Yes knowing for the sake of knowing is satisfying / reward.

Only we don't know for sure about the Big Bang - Evolution - origin in Africa - Stardust - Number of Galaxies
& To some extent The theory of relativity.

Agree that space exploration & many other scientific experiments directly & indirectly have led to many many technological advancements - Long may that continue.

Sure, The Big Bang is a theory but you take the speed at which the galaxies are moving away from each other and the Universe is expanding and regress it backwards in time.  The speed of galaxies is determined using the red shift in star light.

Origins in Africa are based on Fossils.  We even know at what time man migrated to the other continents based on the earliest dates of fossils and using radiometric dating to measure the decay of isotopes.
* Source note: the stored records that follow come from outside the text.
(** The block of [min_weight > 1]: single symbols up to the first weight
    that fits, and maybe some more cells. *)
Lemma single_run_ok row w cs : 1 <= w <= max_bits -> 11 < nb1 + (max_bits + 2 - w) ->
  nb1 + (max_bits + 1 - w) <= 11 ->
  zget row w = Some (Z.shiftr (x1_start w) nb1) -> zlen cs = 2 ^ (11 - nb1) ->
  returns (fun out => exists cs', out = x2_bytes cs' /\ second_upto w cs')
    (x2_single_run (x2_bytes cs) row nb1 w s1).
Proof.
  intros Hw Hbig Hfit Hrow Hl. unfold x2_single_run.
  rewrite huf_build_x2_ok by (done || (unfold is_byte; lia)).
  unfold built_cell. change (1 =? 1) with true. cbv iota.
  rewrite (idx_ok _ _ _ Hrow). cbn [mbind res_bind]. rewrite shiftr_div by lia.
  pose proof (second_single w ltac:(lia) Hbig) as Hsec.
  destruct (second_upto_S w Hw Hfit) as [_ Hroom]. pose proof (occurrences_nonneg w ws).
  pose proof (pow2_pos (11 - nb1 - (max_bits + 1 - w)) ltac:(lia)).
  assert (x1_start w / 2 ^ nb1 <= 2 ^ (11 - nb1)) as Hr by nia.
  set (r := x1_start w / 2 ^ nb1) in *.
  assert (0 <= r) as Hr0 by (apply Z.div_pos; [apply zlen_nonneg|apply pow2_pos; lia]).
  set (c := MkHufX2 s1 nb1 1) in *.
  assert (forall k rest, r <= k -> zlen (zrepeat c k ++ rest) = 2 ^ (11 - nb1) ->
    second_upto w (zrepeat c k ++ rest)) as Hdone.
  { intros k rest Hk Hlen. split; [done|]. fold r. intros j Hj.
    rewrite zget_app_l by (rewrite zlen_zrepeat; lia). rewrite zget_zrepeat by lia.
    symmetry. by apply Hsec. }
  assert (forall n s, zlen cs = n -> s = x2_bytes (zrepeat c n) -> r <= n ->
    returns (fun out => exists cs', out = x2_bytes cs' /\ second_upto w cs')
      (copy_from_slice (x2_bytes cs) 0 (zlen (x2_bytes cs)) s : dec _)) as Hwhole.
  { intros n s Hn -> Hrn. unfold copy_from_slice. pose proof (zlen_nonneg cs).
    assert (zlen (zrepeat c n) = n) as Hz by (apply zlen_zrepeat; lia).
    erewrite (on_slice_ok _ 0 _ _ (x2_bytes (zrepeat c n))); [|rewrite zlen_x2_bytes; lia|lia|].
    - cbn [returns]. exists (zrepeat c n). change (ztake 0 (x2_bytes cs)) with (@nil Z). cbn [app].
      unfold zdrop. rewrite drop_ge by (unfold zlen; lia). rewrite app_nil_r. split; [done|].
      rewrite <- (app_nil_r (zrepeat c n)). apply Hdone; [done|]. rewrite app_nil_r. lia.
    - rewrite Z.sub_0_r, ztake_all by done. change (zdrop 0 (x2_bytes cs)) with (x2_bytes cs).
      rewrite !zlen_x2_bytes, Hz, Hn, Z.eqb_refl. done. }
  rewrite !zlen_x2_bytes. replace (4 * zlen cs / 4) with (zlen cs) by (rewrite Z.mul_comm, Z.div_mul; lia).
  rewrite <- (zlen_x2_bytes cs).
  destruct (Z.eqb_spec (zlen cs) 2) as [E2|]; [by apply (Hwhole 2); [|reflexivity|lia]|].
  destruct (Z.eqb_spec (zlen cs) 4) as [E4|]; [by apply (Hwhole 4); [|reflexivity|lia]|].
  assert (exists q, 1 <= q /\ zlen cs = 8 * q) as (q & Hq & Hcs8).
  { exists (2 ^ (8 - nb1)). rewrite Hl. destruct (Z_le_gt_dec nb1 8).
    - pose proof (pow2_pos (8 - nb1) ltac:(lia)). split; [lia|].
      replace (11 - nb1) with (3 + (8 - nb1)) by lia. by rewrite pow2_add by lia.
    - exfalso. assert (nb1 = 9 \/ nb1 = 10) as [->| ->] by lia; cbn in *; lia. }
  unfold next_multiple_of8, div_ceil. set (m := (r + 8 - 1) / 8).
  assert (r <= 8 * m /\ 0 <= m <= q) as [Hm1 Hm2] by (unfold m; divlia).
  change 0 with (4 * 0) at 1.
  erewrite (on_slice_x2 cs 0 (8 * m) _ (zrepeat c (8 * m))); [|lia|lia|].
  - cbn [returns]. eexists. split; [done|]. change (ztake 0 cs) with (@nil HufEntryX2). cbn [app].
    apply Hdone; [done|]. rewrite zlen_app, zlen_zrepeat, zlen_zdrop by lia. lia.
  - f_equal. unfold splat32. replace (4 * (8 * m) / 32) with m by divlia.
    rewrite zrepeat_bytes. clear. unfold zrepeat.
    replace (Z.to_nat (8 * m)) with (8 * Z.to_nat m)%nat by lia.
    induction (Z.to_nat m) as [|k IH]; [done|].
    replace (8 * S k)%nat with (8 + 8 * k)%nat by lia. cbn [replicate concat Nat.add].
    rewrite IH, <- !app_assoc. done.
Qed.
Einsteins Theory of relativity was proven by measuring deflection of stars around the sun during and eclipse. This proved that mass does in fact bend light and space time.

The estimate of how many galaxies there are in the universe is done by counting how many galaxies we can see in a small area of the sky. This number is then used to guess how many galaxies there are in the entire sky.

For the time being, the hundreds of billions in the tally are extrapolated from the Hubble Ultra Deep Field, taken over a time period in 2003 and 2004. Pointed at a single piece of space for several months — a spot covering less than one-tenth of one-millionth of the sky — Hubble returned an image of galaxies 13 billion light years away.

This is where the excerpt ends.